Picked up an OG JBJ12 with a bad ballast and stand for $50 on Craigslist.
Purchased Equipment:
24VDC 150w 6.5a power supply - LED Supply - $30
2 x 1000ma wired BuckPuck w/ external dimmer - LED Supply - $20/ea
2 x Aluminum Potentiometer Turn Knob - LED Supply - $2.50/ea
Arctic Alumina Premium Thermal Adhesive - RapidLED - $7
6 x CREE XR-E Q5 Cool White 3W LED on Star - RapidLED - $5.75/ea
6 x CREE XR-E Royal Blue 3W LED on Star - RapidLED - $5.75/ea
12 x Solderless Connector for CREE XP-E LEDs - RapidLED - $1.50/ea
Drilled and Tapped 4.25" x 9" Heat Sink for 12 LEDs - RapidLED - $22
2 switches - Radio Shack - $3/ea
7' .5" split loom - HomeDepot - $3
Previously Owned Equipment:
12" Blue CCFL
12" UV CCFL
Project box
Wire, splices, shrink wrap, etc
First, I gutted the hood and mounted the heat sink. I used some regular automotive polish and an orbital buffer to polish up the heat sink. I did not grind down any of the original mounting posts and drilled 2 holes in the heat sink to utilize existing posts for mounting.
Fast forward a few hours. All the LEDs are mounted to the heat sink with thermal adhesive and solderless connectors are screwed in. I also mounted a red LED but have not wired it up...not sure if I will use it or not. I used a Dremel with fiberglass cut-off wheel to remove the back center of the the clear plastic shield to allow better airflow to the heat sink. I then wired up all the bits to a 12pin connector and superglued it to a space cut out of the lid. This is where I made mistakes 1 & 2. You can see I mounted the blue CCFL on the front and the UV inside the shield. It was late and I was tired and wasn't paying proper attention. The other thing I came to realize is that you cannot extend the white wires on CCFL lights with ordinary wire. My original plan was to have the converters in the project box, but this had to change.
I ended up moving the converters from the project box to inside the shield. I cut a CD case to fit the space so they would have a flat surface and not totally block airflow. I used hot glue to mount the case and the afix the converters. I moved both CCFLs to the front, mounting the UV closest to the water and the blue (to be used for moon lighting) above it.

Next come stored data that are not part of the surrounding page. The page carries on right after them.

(** The inner [while]: [data] is the buffer from [lineStart] to
    [buffer + numBytesFilled]. Returns what is left unprocessed. *)
Fixpoint lines_loop (fuel : nat) (data : list ascii) (a : A) :
    option (Result (list ascii * A)) :=
  match fuel with
  | O => None
  | S fuel' =>
      match memchr data newline with
      | None => Some (Ok (data, a))
      | Some lineEnd =>
          let command := c_str (take lineEnd data) in    (* *lineEnd = '\0' *)
          match process command a with
          | Halted h => Some (Halted h)
          | Ok a' => lines_loop fuel' (drop (S lineEnd) data) a'
          end
      end
  end.

(** The outer [while (true)]: [buffer] is the first [numBytesFilled]
    bytes of the array. *)
Fixpoint read_loop (fuel : nat) (buffer : list ascii) (t : Transport) (a : A) :
    option (Result (Ending * Transport * A)) :=
  match fuel with
  | O => None
  | S fuel' =>
      let '(rc, data, t) := recv (bufferSize - length buffer) t in
      if decide (rc = 0) then Some (Ok (Peer_closed, t, a))
      else if decide (rc = -1) then Some (Ok (Recv_failed, t, a))
      else
        let buffer := buffer ++ data in              (* numBytesFilled += rc *)
        match lines_loop (S (length buffer)) buffer a with
        | None => None
        | Some (Halted h) => Some (Halted h)
        | Some (Ok (rest, a)) =>                     (* memmove *)
            if decide (length rest = bufferSize)
            then Some (Ok (Too_long, t, a))
            else read_loop fuel' rest t a
        end
  end.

Next I wired up the enormous project box, drilling holes for the wires and switches, a few for airflow, and a large hole to mount the fan. Inside are the BuckPucks and a Pot to control the hood fans' speed.

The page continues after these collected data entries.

(** ** What a completed PDF job holds *)

(** The extraction that the loop of [process_pdf] builds for one image. *)
Definition extraction_of (svc : Services) (content : PdfContent)
    (ie : ImageExtraction) (img : ImgInfo) : Prop :=
  ie_image_id ie = image_id img /\
  ie_image_path ie = image_path img /\
  ie_page_number ie = page_number img /\
  exists detection is_chart,
    detect_chart svc (image_path img) = inr detection /\
    detection !! "is_chart" = Some is_chart /\
    if truthy is_chart then
      exists ocr_result inference,
        extract_chart_text svc (image_path img) = inr ocr_result /\
        detection !! "chart_type" = Some (VStr (ie_type ie)) /\
        generate_inference svc (image_path img) (VStr (ie_type ie)) ocr_result
          (substring 0 2000 (pc_text content)) = inr inference /\
        ie_ocr_data ie = Some (ocr_data_of ocr_result) /\
        ie_inference ie = Some inference
    else
      ie_type ie = "image" /\ ie_ocr_data ie = None /\ ie_inference ie = None.

Lemma process_pdf_image_result (svc : Services) (task_id : string) (content : PdfContent)
    (total_images idx : Z) (img : ImgInfo) (acc acc' : list ImageExtraction)
    (w w' : World) :
  process_pdf_image svc task_id content total_images idx img acc w = (inr acc', w') ->
  exists ie, acc' = acc ++ [ie] /\ extraction_of svc content ie img.
Proof.
  unfold process_pdf_image. cbv zeta. intros H.
  apply bind_inv in H as (detection & w1 & H1 & H). apply lift_inv in H1 as [Hdet ->].
  apply bind_inv in H as (is_chart & w2 & H2 & H). apply getitem_inv in H2 as [Hic ->].
  apply bind_inv in H as (exts & w3 & H3 & H).
  apply bind_inv in H as (p & w4 & _ & H).
  apply bind_inv in H as ([] & w5 & _ & H).
  injection H as <- _.
  unfold extraction_of.
  destruct (truthy is_chart) eqn:Htr.
  - apply bind_inv in H3 as ([] & wa & _ & H3).
    apply bind_inv in H3 as (ocr_result & wb & Hb & H3). apply lift_inv in Hb as [Hocr ->].
    apply bind_inv in H3 as (ct & wc & Hc & H3). apply getitem_inv in Hc as [Hct ->].
    apply bind_inv in H3 as (inference & wd & Hd & H3).
    rewrite four_positionals_bind in Hd. apply lift_inv in Hd as [Hinf ->].
    apply bind_inv in H3 as (ct' & we & He & H3). apply getitem_inv in He as [Hct' ->].
    apply bind_inv in H3 as (ty & wf & Hf & H3). apply validate_inv in Hf as [-> ->].
    injection H3 as <- _.
    assert (ct = VStr ty) as -> by congruence.
    eexists. split; [reflexivity|]. cbn [ie_image_id ie_image_path ie_page_number
      ie_type ie_ocr_data ie_inference].
    repeat split. exists detection, is_chart. rewrite Htr. eauto 10.
  - injection H3 as <- _.
    eexists. split; [reflexivity|]. cbn [ie_image_id ie_image_path ie_page_number
      ie_type ie_ocr_data ie_inference].
    repeat split. exists detection, is_chart. rewrite Htr. eauto.
Qed.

I took the old reflector, cut and bent a bit, to make a shield/air flow deflector. The screws holding in go through the fans and use the fan mount points.

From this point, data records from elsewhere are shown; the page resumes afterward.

(** * A file-backed store of todo records: [models.py] and [persistence.py]

    The development embeds the Pydantic models of [models.py] and the
    data-access object [TodoDao] of [persistence.py] as executable Rocq
    functions and proves the properties of the store's contract.

    Conventions of the embedding.
    - A Python [str] is a [string]; one [ascii] stands for one code point
      in the range 0..255, so [String.length] is Python's [len].
    - A Python value that came out of [json.load], or that is handed to a
      model constructor, is a [value].  Number literals with a fraction or
      an exponent (Python floats) are outside the type.
    - A Python [dict] is an association list in insertion order.
    - A raised exception is the [Raise] case of [result]; methods of the
      store run in a state-and-exception monad [M] whose state holds the
      object's attributes, the backing file and the log.
    - [save], [update] and [delete] are the calls whose write to the
      file succeeds; [save_io], [update_io] and [delete_io] take the
      outcome of the write as an argument, and a write that fails raises
      [OSError] after the mapping has been changed. *)

From Stdlib Require Import ZArith List String Ascii Bool Lia.
From Stdlib Require Import DecimalString DecimalZ DecimalPos Sorted.
Import ListNotations.
Local Set Warnings "-register-all".
Local Open Scope string_scope.
Local Open Scope Z_scope.
Local Open Scope list_scope.

(** ** Python values and exceptions *)

Inductive value : Type :=
| VNone
| VBool (b : bool)
| VInt (z : Z)
| VStr (s : string)
| VList (l : list value)
| VDict (d : list (string * value)).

Digital cameras do funny things.
Things I'd change:
1. The blue CCFL is on a separate 6VDC wall wart, but when I hooked it up to a multimeter it's actually putting out about 9VDC. It's too bright and I will have to change it out for something smaller.
2. The fan in the project box is on the same circuit (in serial) and the UV CCFL. It's way too loud. Needs to be replaced or the circuits reworked to slow it down.
3. When goofing around last night, I noticed the lighting looks much more crisp when the lid is lifted off the tank about 3 inches. I think this gives the lighting more time to "mix" and I don't end up with blue/white ripples in the water. I will eventually build a custom hood with a bit more elevation.
Next project:
1. Arduino based lighting controller, temp monitor, etc.